Conclusion: The Overlay network implementation in Serval DNA should use unicast UDP frames by default, and only use broadcast frames on interfaces configured to do so (eg, when the Batphone app detects that Ad Hoc mode is in use). This would require improvements to the Overlay network and Mesh routing logic to perform MDP broadcasts over many UDP unicast links.

Conclusion: DNA Lookup and Reverse Lookup queries should be sent completely asynchronously to the display of the Peer List activity in the Serval Mesh app, so that they can be rate throttled by Serval DNA.

The Rhizome file distribution system worked well during the conference, despite the Wi-Fi congestion. Most MeshMS text messages, most shared photos, and all Auto Upgrade APK updates reached all phones eventually.

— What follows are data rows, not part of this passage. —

Lemma mlkem_exported bits d size out :
Gen.wolfpsa_mlkem_export_public bits d size = (PSA_SUCCESS, out) ->
wc_MlKemKey_MakeKeyWithRandom (mlkem_bits_to_type bits) d = (0, out).
Proof.
unfold Gen.wolfpsa_mlkem_export_public, Gen.mlkem_expanded. cbv zeta. set (type := mlkem_bits_to_type bits).
destruct (type <? 0); [done|]. destruct (Z.eqb_spec (wc_MlKemKey_Init type) 0) as [_|Hi]; cbn [negb].
2: { unfold Gen.failed. intros [= He _]. by apply wc_error_success in He. }
destruct (wc_MlKemKey_MakeKeyWithRandom type d) as [ret pub] eqn:Hmk.
destruct (Z.eqb_spec ret 0) as [->|Hr]; cbn [negb].
2: { unfold Gen.failed. intros [= He _]. by apply wc_error_success in He. }
intros Hs. checks Hs. destruct (mlkem_encode_decode _ _ _ _ _ Hmk Hp Hp0) as (-> & <- & _).
by rewrite take_ge by (unfold zlen; lia).
Qed.

Lemma export_mlkem_part a d size out (s : kstate O) :
attr_type a = PSA_KEY_TYPE_ML_KEM_KEY_PAIR -> (export_public_data a d true size s).1 = (PSA_SUCCESS, out) ->
wc_MlKemKey_MakeKeyWithRandom (mlkem_bits_to_type (attr_bits a)) d = (0, out).
Proof.
intros Ht Hx. unfold export_public_data in Hx. rewrite Ht in Hx. cbv zeta in Hx.
change (PSA_KEY_TYPE_IS_RSA _) with false in Hx. change (PSA_KEY_TYPE_IS_ECC _) with false in Hx.
cbv iota in Hx. unfold export_pqc_public in Hx. change (PSA_KEY_TYPE_IS_ML_DSA _) with false in Hx.
rewrite andb_false_r in Hx. change (PSA_KEY_TYPE_IS_ML_KEM _) with true in Hx. rewrite andb_true_r in Hx.
destruct WOLFSSL_HAVE_MLKEM; [|discriminate Hx].
change (PSA_KEY_TYPE_ML_KEM_KEY_PAIR =? PSA_KEY_TYPE_ML_KEM_PUBLIC_KEY) with false in Hx. cbv iota in Hx.
cbn [fst mret M_ret] in Hx. destruct (negb _); [discriminate Hx|]. eapply mlkem_exported. exact Hx.
Qed.

(** The types of the keys that sign. *)
Definition signing_type (type : Z) : bool :=
PSA_KEY_TYPE_IS_RSA type || (PSA_KEY_TYPE_IS_ECC type && negb (montgomery type)) || PSA_KEY_TYPE_IS_ML_DSA type.

Lemma export_public_part a d size out (s : kstate O) :
PSA_KEY_TYPE_IS_KEY_PAIR (attr_type a) = true -> signing_type (attr_type a) = true ->
(export_public_data a d true size s).1 = (PSA_SUCCESS, out) ->
same_public (attr_type a) (attr_bits a) d out.
Proof.
unfold export_public_data, signing_type. cbv zeta. set (type := attr_type a). clearbody type. intros Hp Hty Hx.
destruct (PSA_KEY_TYPE_IS_RSA type) eqn:Hr.
{ destruct NO_RSA; [done|]. destruct (Z.eqb_spec type PSA_KEY_TYPE_RSA_PUBLIC_KEY) as [Ht|Hne].
  - by rewrite Ht in Hp.
  - by eapply export_rsa_part. }
destruct (PSA_KEY_TYPE_IS_ECC type) eqn:He.
{ destruct (montgomery type) eqn:Hm.
  - exfalso. destruct (PSA_KEY_TYPE_IS_ML_DSA type) eqn:Hd; [|done].
    apply mldsa_not_others in Hd as (_ & _ & Hd). congruence.
  - eapply ecc_part; [by apply ecc_pair_base|done|exact Hx]. }
simpl in Hty, Hx. unfold export_pqc_public in Hx.
assert (Ht : type = PSA_KEY_TYPE_ML_DSA_KEY_PAIR).
{ rewrite (pair_of_public _ Hp). apply Z.eqb_eq in Hty. by rewrite Hty. }
rewrite Hty, andb_true_r in Hx. rewrite Ht in Hx |- *.
change (PSA_KEY_TYPE_IS_ML_KEM _) with false in Hx. rewrite andb_false_r in Hx.
destruct WOLFSSL_HAVE_MLDSA; [|discriminate Hx].
change (PSA_KEY_TYPE_ML_DSA_KEY_PAIR =? PSA_KEY_TYPE_ML_DSA_PUBLIC_KEY) with false in Hx. cbv iota in Hx.
destruct (negb _); [done|]. eapply mldsa_part. exact Hx.
Qed.

(** The public type is treated as the type of the pair. *)
Lemma public_type_same type :
PSA_KEY_TYPE_IS_KEY_PAIR type = true -> signing_type type = true ->
is_mldsa_type (pub_type type) = is_mldsa_type type /\
is_edwards_type (pub_type type) = is_edwards_type type /\
stateful_hash_type (pub_type type) = stateful_hash_type type.
Proof.
intros Hp Hty. split.
{ unfold is_mldsa_type, PSA_KEY_TYPE_IS_ML_DSA. by rewrite public_of_public. }
unfold signing_type in Hty. destruct (PSA_KEY_TYPE_IS_RSA type) eqn:Hr.
{ unfold PSA_KEY_TYPE_IS_RSA in Hr. apply Z.eqb_eq in Hr. rewrite (pair_of_public _ Hp), Hr.
  unfold is_edwards_type, stateful_hash_type. split; [|by destruct WOLFSSL_HAVE_LMS, WOLFSSL_HAVE_XMSS].
  by destruct HAVE_ED25519, HAVE_ED448. }
destruct (PSA_KEY_TYPE_IS_ECC type) eqn:He.
- pose proof (ecc_pair_base _ Hp He) as Hb. pose proof (ecc_public_type _ Hb) as Hk.
  destruct (ecc_pair_family _ Hb) as (c & Hc & Ht). unfold public_type_ok in Hk. cbv zeta in Hk.
  replace (PSA_KEY_TYPE_ECC_KEY_PAIR_BASE + _) with type in Hk by lia.
  rewrite !andb_true_iff, !negb_true_iff, !orb_false_iff, !eqb_true_iff in Hk.
  destruct Hk as ((((((_ & Hed) & Hpe) & Hte) & _) & (Hl1 & Hx1)) & (Hl2 & Hx2)).
  unfold is_edwards_type, stateful_hash_type. by rewrite Hed, Hpe, Hte, Hl1, Hx1, Hl2, Hx2, orb_false_r.
- simpl in Hty. apply Z.eqb_eq in Hty. rewrite (pair_of_public _ Hp), Hty.
  unfold is_edwards_type, stateful_hash_type. split; [by destruct HAVE_ED25519, HAVE_ED448|].
  by destruct WOLFSSL_HAVE_LMS, WOLFSSL_HAVE_XMSS.
Qed.
End Exported.

(** * Signatures under exported keys *)

Section Verify.
Context {C : Config} {E : WolfCryptErr} {EO : WolfCryptErrOk E} {K : WolfCryptKeys} {R : WolfCryptRng}.
Context {M1 : WolfCryptMisc} {M2 : WolfCryptMiscOk M1} {D1 : WolfCryptDigest}.
Context {H1 : WolfCryptHash} {H2 : WolfCryptHashOk H1}.
Context {R1 : WolfCryptRsa K} {R2 : WolfCryptRsaOk K R1} {E1 : WolfCryptEcc} {E2 : WolfCryptEccOk K E1}.
Context {W1 : WolfCryptEdwards} {W2 : WolfCryptEdwardsOk W1}.
Context {Q1 : WolfCryptMlDsa} {Q2 : WolfCryptMlDsaOk Q1} {S1 : WolfCryptStateful} {S2 : WolfCryptStatefulOk S1}.
Context {WK : WolfCryptMlKem} {G : WolfCryptKeyGen K E1} {GO : WolfCryptKeyGenOk K E1 R1 W1 Q1 WK G}.
Context {O : StoreOps} {L : StoreLaws O}.
Context {ROK : WolfCryptRngOk R} {HS : WolfCryptHashSizes H2} {WKO : WolfCryptMlKemOk WK}.

Notation pub_type := PSA_KEY_TYPE_PUBLIC_KEY_OF_KEY_PAIR.

Implicit Types k : kstate O.
Implicit Types o : opstate O psa_hash_operation_ctx.

Lemma export_public_run id size pub k k' :
store_inv k -> psa_export_public_key id true size true k = ((PSA_SUCCESS, pub), k') ->
store_inv k' /\ (forall i, table k' i = table k i) /\
exists a d, table k id = Some (a, d) /\ public_output a d size (PSA_SUCCESS, pub).
Proof.
intros Hi Hrun. assert (Hin : wp (psa_export_public_key id true size true) (fun r s' => free s' /\ calm k s' /\
   (r.1 = PSA_SUCCESS -> exists a d, key_lookup PSA_KEY_ATTRIBUTES_INIT k id = Some (a, d) /\
      public_output a d size r)) k).
{ apply wp_export_public_key; [apply Hi|]. auto. }
apply (wp_run _ _ _ _ _ Hrun) in Hin as (Hf & Hc & Hok).
split; [|split; [intros i; by apply key_lookup_calm|by apply Hok]].
by apply (step_same _ _ Hi Hf Hc).
Qed.

(** The key that a caller makes of an exported public key. *)
Lemma imported_public key size pub k0 k1 pa key2 k2 :
store_inv k0 -> psa_export_public_key key true size true k0 = ((PSA_SUCCESS, pub), k1) ->
wf_attributes pa -> user_id pa -> fits pub -> attr_bits pa <> 0 ->
psa_import_key (Some pa) (Some pub) true k1 = ((PSA_SUCCESS, key2), k2) ->
store_inv k2 /\ valid_id key2 /\ table k2 key2 = Some (stored_view pa PSA_KEY_ATTRIBUTES_INIT, pub) /\
(0 <= key -> table k2 key = table k0 key) /\
(PSA_KEY_LIFETIME_IS_VOLATILE (attr_lifetime pa) = false -> alg2 (attr_policy pa) = PSA_ALG_NONE).
Proof.
intros Hi0 Hexp Hwf Hu Hfit Hnz Himp. destruct (export_public_run _ _ _ _ _ Hi0 Hexp) as (Hi1 & Ht & a & d & Hk & _).
destruct (import_outcome _ _ _ _ _ Hi1 Hwf Hfit Hu Himp) as [Hi2 Hst]. rewrite decide_True in Hst by done.
destruct Hst as (a' & Hval & Hvk & _ & Hnone & Hnew & Hold).
destruct (import_validate_valid _ _ _ Hwf Hval) as (_ & _ & Hsame). specialize (Hsame Hnz) as ->.
destruct (import_success _ _ _ _ _ (si_free _ Hi1) Hwf Hfit Himp) as (_ & _ & _ & Hid & _).
cbn [snd] in *. split_and!; [done|exact Hid|done| |exact (vk_alg2 _ _ Hvk)].
intros H0. rewrite <- Ht. apply Hold; [done|]. intros ->. rewrite Ht, Hk in Hnone. done.
Qed.

Lemma stored_view_permits pa a0 usage alg :
(PSA_KEY_LIFETIME_IS_VOLATILE (attr_lifetime pa) = false -> alg2 (attr_policy pa) = PSA_ALG_NONE) ->
key_permits (stored_view pa a0) usage alg = key_permits pa usage alg.
Proof.
intros Ha. unfold stored_view. destruct (PSA_KEY_LIFETIME_IS_VOLATILE _); [done|]. unfold key_permits,
  psa_get_key_enrollment_algorithm. by rewrite Ha.
Qed.

Lemma stored_view_fields pa a0 :
attr_type (stored_view pa a0) = attr_type pa /\ attr_bits (stored_view pa a0) = attr_bits pa.
Proof. unfold stored_view. by destruct (PSA_KEY_LIFETIME_IS_VOLATILE _). Qed.

(** C19: The life of a signature across two keys: the public key that
  psa_export_public_key gives of a stored key pair, imported again as a public key
  of its type and size with a policy for the verification, accepts what the pair
  signs, message or hash, when nothing fails underneath and the pair itself could
  check it. *)
Theorem exported_key_verifies m m' key size pub pa key2 k0 k1 alg data data2 ctx buf len o sig o1 a d :
store_inv k0 -> 0 <= key ->
psa_export_public_key key true size true k0 = ((PSA_SUCCESS, pub), k1) ->
psa_import_key (Some pa) (Some pub) true k1 = ((PSA_SUCCESS, key2), op_lib o) ->
ready o -> null_empty ctx ->
api_sign m key alg (Bytes data) ctx buf len true o = ((PSA_SUCCESS, sig), o1) ->
table k0 key = Some (a, d) -> signing_type (attr_type a) = true ->
wf_attributes pa -> user_id pa -> fits pub ->
attr_type pa = pub_type (attr_type a) -> attr_bits pa = attr_bits a -> attr_bits pa <> 0 ->
key_permits pa (verify_usage m') alg = true -> accepts m' pa alg ctx data2 = true ->
signed_input m (attr_type a) alg data = signed_input m' (attr_type a) alg data2 ->
can_verify a d alg ctx (signed_input m (attr_type a) alg data) ->
exists o2, api_verify m' key2 alg (Bytes data2) ctx (Bytes sig) o1 = (PSA_SUCCESS, o2).
Proof.
intros Hi0 Hkey Hexp Himp Hr Hctx Hsign Htab Hty Hwf Hu Hfit Hpt Hpb Hnz Hperm Hacc Hinp Hcan.
destruct (imported_public _ _ _ _ _ _ _ _ Hi0 Hexp Hwf Hu Hfit Hnz Himp) as (Hi2 & Hid & Hnew & Hold & Ha2).
destruct (export_public_run _ _ _ _ _ Hi0 Hexp) as (_ & _ & a' & d' & Htab' & _ & s1 & Hout).
rewrite Htab in Htab'. injection Htab' as <- <-.
specialize (Hold Hkey). rewrite Htab in Hold.
destruct (stored_view_fields pa PSA_KEY_ATTRIBUTES_INIT) as [Hst Hsb].
set (a2 := stored_view pa PSA_KEY_ATTRIBUTES_INIT) in *. rewrite Hpt in Hst. rewrite Hpb in Hsb.
destruct (wp_run _ _ _ _ _ Hsign (wp_api_sign m key alg (Bytes data) ctx buf len true o Hi2 Hctx)) as (_ & Hok & _).
destruct (Hok eq_refl) as (a' & d' & x & _ & Ht' & Hkp). cbn [fst snd] in *. rewrite Hold in Ht'. injection Ht' as <- <-.
destruct Hkp as (_ & Hkp & _).
destruct (export_public_part a d size pub s1 Hkp Hty (eq_sym Hout)) as [Hpub Hver].
destruct (public_type_same _ Hkp Hty) as (Hm & He & Hs).
assert (Hb : bound_context (attr_type a2) ctx = bound_context (attr_type a) ctx).
{ unfold bound_context. by rewrite Hst, Hm, He. }
assert (Hsi : signed_input m' (attr_type a2) alg data2 = signed_input m (attr_type a) alg data).
{ rewrite Hinp. unfold signed_input. by rewrite Hst, Hm, He, Hs. }
eapply (sign_verify_roundtrip m m' key key2 alg data data2 ctx buf len o sig o1 a2 pub); try done.
- unfold key_verdict. rewrite Hnew. subst a2. by rewrite stored_view_permits, Hperm.
- intros a' d'. rewrite Hold. intros [= <- <-]. split; [done|]. unfold key_claim, claim_of.
  rewrite Hb, Hst, Hsb, public_of_public. by f_equal.
- rewrite Hsi. unfold can_verify in *. rewrite Hb, Hst, Hsb. apply Hver; [|done].
  unfold fits, attr_length, sizeof_size_t, INT_MAX in Hfit. unfold UINT32_MAX. lia.
- unfold accepts, dispatchable. unfold accepts, dispatchable in Hacc. by rewrite Hst, Hsb, <- Hpt, <- Hpb.
Qed.

(** C24: The life of a shared secret: under the public key that
  psa_export_public_key gives of an ML-KEM key pair, imported again as a public
  key of the same parameter set, a successful psa_encapsulate makes a key and a
  cipher text from which psa_decapsulate makes a key of the same data under the
  pair, when nothing fails underneath. *)
Theorem exported_key_agreement {Op : Type} key size pub pa key2 k0 k1 attributes attributes2 ciphertext
  csize (o o1 : opstate O Op) id ct a d b :
store_inv k0 -> valid_id key ->
psa_export_public_key key true size true k0 = ((PSA_SUCCESS, pub), k1) ->
psa_import_key (Some pa) (Some pub) true k1 = ((PSA_SUCCESS, key2), op_lib o) ->
kem_verdict kem_pair PSA_KEY_USAGE_DECRYPT PSA_ALG_ML_KEM (table k0 key) = inr (a, d) ->
wf_attributes pa -> user_id pa -> fits pub ->
attr_type pa = PSA_KEY_TYPE_ML_KEM_PUBLIC_KEY -> attr_bits pa = attr_bits a -> attr_bits pa <> 0 ->
wf_attributes attributes -> user_id attributes ->
wf_attributes attributes2 -> user_id attributes2 -> kem_arguments PSA_ALG_ML_KEM attributes2 = PSA_SUCCESS ->
psa_encapsulate key2 PSA_ALG_ML_KEM (Some attributes) true ciphertext csize true o = ((PSA_SUCCESS, (id, ct)), o1) ->
ready o1 ->
(forall ss, zlen ss = WOLFPSA_MLKEM_SS_SIZE -> import_validate attributes2 ss = inr b) ->
(caller_id b = PSA_KEY_ID_NULL -> vendor_id (g_next_key_id (op_lib o1))) ->
~ id_taken b (assigned_id b (op_lib o1)) (op_lib o1) ->
exists ss id2 (o2 : opstate O Op), zlen ss = WOLFPSA_MLKEM_SS_SIZE /\
  option_map snd (table (op_lib o1) id) = Some ss /\
  psa_decapsulate key PSA_ALG_ML_KEM (Bytes ct) (Some attributes2) true o1 = ((PSA_SUCCESS, id2), o2) /\
  option_map snd (table (op_lib o2) id2) = Some ss.
Proof.
intros Hi0 Hkey Hexp Himp Hkv Hwf Hu Hfit Hpt Hpb Hnz Hwf1 Hu1 Hwf2 Hu2 Harg Henc Hr Hval Hvend Hfree.
destruct (imported_public _ _ _ _ _ _ _ _ Hi0 Hexp Hwf Hu Hfit Hnz Himp) as (Hi2 & Hid & Hnew & Hold & _).
destruct (export_public_run _ _ _ _ _ Hi0 Hexp) as (_ & _ & a' & d' & Htab & _ & s1 & Hout).
destruct (kem_verdict_inr _ _ _ _ _ _ Hkv) as (Htab' & Hty%Z.eqb_eq & _).
rewrite Htab in Htab'. injection Htab' as -> ->. specialize (Hold (proj1 Hkey)).
destruct (stored_view_fields pa PSA_KEY_ATTRIBUTES_INIT) as [Hst Hsb].
eapply (kem_agreement attributes attributes2 key2 key ciphertext csize o id ct o1
          (stored_view pa PSA_KEY_ATTRIBUTES_INIT) pub a d b); try done.
- by rewrite Hold.
- congruence.
- rewrite Hsb, Hst, Hpt, Hpb. unfold mlkem_public. rewrite Z.eqb_refl. by eapply export_mlkem_part.
Qed.
End Verify.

Voice calls between phones in Ad Hoc mode worked, although audio quality was dreadful.

However, Wi-Fi congestion prevented any Voice over Mesh Protocol (VoMP) calls to conventional telephone numbers during sessions, because the Dell PC server could not be reliably contacted (although it appeared in the Peer List, so it was responding to DNA requests).

A few VoMP calls were successfully made from the dormitory room when the “Brian” Wi-Fi router was set up connected to the Dell PC server, although audio quality was poor, echo was a problem, and delay tended to build up.

Conclusion: Mesh Datagram Protocol (MDP) clearly did not cope well in a congested environment, since most VoMP messages were lost. Adding per-hop retransmissions to Mesh Datagram Protocol (MDP) would significantly improve this situation.

Conclusion: Voice over Mesh Protocol (VoMP) used a very inefficient audio codec (µ-Law or A-Law, 8kHz sample rate, 8 bit resolution) which generates 160 bytes per 20 ms packet, or 8kB per second. Changing to use CODEC2 would dramatically reduce the data rate over the air per call.